Du bombardier au camion lance-missiles
La rupture nette s'est opérée avec le H-6K, dont le premier vol a eu lieu en 2007. L'ancien nez vitré du navigateur a disparu, remplacé par un dôme radar rigide ; de nouveaux cockpits tout écran ont été installés, ainsi que des turboréacteurs plus performants pour une autonomie accrue et six points d'emport sous les ailes pour missiles de croisière à longue portée. Le H-6K n'avait plus besoin de survoler sa cible : il pouvait lancer des missiles à distance de sécurité depuis des centaines de kilomètres.

Le H-6N, en service depuis 2019, est allé encore plus loin, en ajoutant une perche de ravitaillement en vol et un logement dans le fuselage dimensionné pour un gros missile balistique aéroporté — une arme associée à la dissuasion nucléaire aérienne émergente de la Chine.

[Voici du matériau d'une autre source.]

Lemma connect_block_spec b st :
  0 <= b < n -> loop_inv b st ->
  outcome (connect_block program flow first end_ b st) (loop_inv (b + 1)) (fun _ => False).
Proof.
  intros Hb [(rows & exits & HC & Hrb & Hsteps & used & [Hud Hu] & Hsize)].
  destruct st as [cfg ec]. pose proof (cn_blocks _ _ _ HC) as (blocks & Hcb & Hbl). cbn [fst] in Hcb.
  destruct (proj2 Hbl b Hb) as (blk & Hblk & Hbc). pose proof n_le_count as Hnc.
  unfold connect_block, block_at. rewrite Hcb. cbn [ptr]. mstep. rewrite (aget_ok _ _ _ Hblk). mstep.
  pose proof (block_range program first end_ starts Hs b _ (bc_first _ _ _ _ Hbc)) as Hfr.
  destruct (znth_is_Some flow (bb_first_instruction blk)) as [f Hf].
  { rewrite (fk_length _ _ _ _ Hflow). lia. }
  rewrite (aget_ok _ _ _ Hf). mstep. apply outcome_bind.
  eapply outcome_mono; [apply (nest_block_spec rows exits cfg ec b); [done|done|]| |done].
  { by apply (fk_parent _ _ _ _ Hflow (bb_first_instruction blk)). }
  intros cfg1 HC1. apply outcome_bind. subst b.
  eapply outcome_mono; [apply (open_row rows exits cfg1 ec HC1); lia| |done]. intros cfg2 HC2.
  rewrite (bc_last _ _ _ _ Hbc).
  pose proof (cn_lengths _ _ _ HC) as [Hel _]. assert (Hpre : zlength exits = zlength rows /\ zlength rows < n) by lia.
  pose proof (last_range _ Hb) as Hlr.
  assert (Hdisj : forall ls, NoDup ls -> (forall l, l ∈ ls -> label_of op first (last_of (zlength rows)) l) ->
            labels_used (zlength rows + 1) (used ++ ls)).
  { intros ls Hld Hls. split.
    - apply list.NoDup_app. split_and!; [done| |done]. intros t Ht Htl.
      destruct (Hu t Ht) as (_ & i & Hi & Hlab). pose proof (Hls t Htl) as Hlab'.
      assert (Heq : last_of i = last_of (zlength rows)).
      { eapply (inside_unique op first); [apply Hlab|apply Hlab']. }
      apply last_injective in Heq; lia.
    - intros t [Ht|Ht]%elem_of_app.
      + destruct (Hu t Ht) as (? & i & Hi & ?). split; [done|]. exists i. split; [lia|done].
      + pose proof (Hls t Ht) as Hlab. pose proof (label_range _ _ _ _ Hlab).
        destruct (opener_end op first end_ Hst (last_of (zlength rows)) Hlr) as (e & He & Hend).
        { apply Hlab. }
        pose proof (inside_before_end op first _ t e (proj1 Hlab) Hend).
        split; [lia|]. exists (zlength rows). split; [lia|done]. }
  assert (Hused : forall ls, NoDup ls -> (forall l, l ∈ ls -> label_of op first (last_of (zlength rows)) l) ->
            zlength used + zlength ls <= count).
  { intros ls Hld Hls. destruct (Hdisj ls Hld Hls) as [Hd Hr]. rewrite <- zlength_app.
    apply zlength_NoDup_le; [lia|done|]. intros x Hx. by apply Hr. }
  pose proof (zlength_nonneg rows) as Hr0.
  eapply outcome_mono; [apply (add_edges_spec program Hprog first end_ ltac:(lia) flow Hflow Hst
    (zlength rows) (last_of (zlength rows)) Hlr _ (row_state rows exits)
    (count * 3 - zlength (concat rows)) (fun _ => False))| |done].
  - intros ts v t st' HI Ht Hcap. by apply row_state_edge.
  - intros cfg' m (row & ex & HCr & Hrow & Hex & Hl).
    eapply outcome_mono; [apply (update_current rows exits Hpre row ex ex (cfg', m)); [done|]| |done].
    + intros y []. by split.
    + intros cfg'' HCr'. by exists row, ex.
  - intros cfg' m v (row & ex & HCr & Hrow & Hex & Hl).
    eapply outcome_mono; [apply (update_current rows exits Hpre row ex v (cfg', m) _ HCr);
      apply exit_connected; exact Hpre| |done].
    intros cfg'' HCr'. exists row, v. split; [done|]. split; [done|]. split; [|done].
    split; [by left|]. intros [?|?%not_elem_of_nil]; done.
  - intros ls Hld Hls. pose proof (Hused ls Hld Hls). lia.
  - exists [], false. split; [done|]. split.
    + intros c. rewrite elem_of_nil. split; [done|]. intros (t & ?%not_elem_of_nil & _). done.
    + split; [|done]. split; [done|]. intros [?|?%not_elem_of_nil]; done.
  - intros st' (ts & ls & (row & ex & HCr & Hrow & Hex & Hl) & Hts & Hld & Hls & Htl).
    split. exists (rows ++ [row]), (exits ++ [ex]). split; [done|]. split; [by rewrite zlength_snoc|]. split.
    + intros i r v Hri Hvi. apply znth_snoc in Hri as [Hri|[-> ->]].
      * apply znth_snoc in Hvi as [Hvi|[-> _]]; [by eapply Hsteps|]. apply znth_Some in Hri. lia.
      * apply znth_snoc in Hvi as [Hvi|[_ ->]]; [apply znth_Some in Hvi; lia|]. split.
        -- intros c. rewrite Hrow. split; intros (t & Ht & Htc); exists t; (split; [|done]); by apply Hts.
        -- rewrite Hex. by rewrite Hts.
    + exists (used ++ ls). split; [by apply Hdisj|]. rewrite concat_snoc, !zlength_app. lia.
Qed.
End connect.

Pourquoi un vieil avion compte encore
Cette dernière mise à niveau revêtait une importance capitale.
Le Pentagone avertit désormais qu'une force d'environ 120 bombardiers H-6K et H-6N pourrait saturer le Pacifique de missiles antinavires hypersoniques à longue portée – la menace ‘ tueur de porte-avions ’ qui influence fortement la planification navale américaine. La Chine développe un véritable bombardier furtif, le H-20, destiné à lui succéder. Mais en attendant, un appareil conçu dans les années 1950 continue d'être doté de nouvelles missions, de nouveaux moteurs et de nouveaux missiles. La cellule est ancienne, mais la menace, elle, est bien réelle.
Sources : Département de la Défense des États-Unis (Rapport sur la puissance militaire de la Chine) ; Institut d’études aérospatiales de Chine ; The National Interest ; The Aviationist.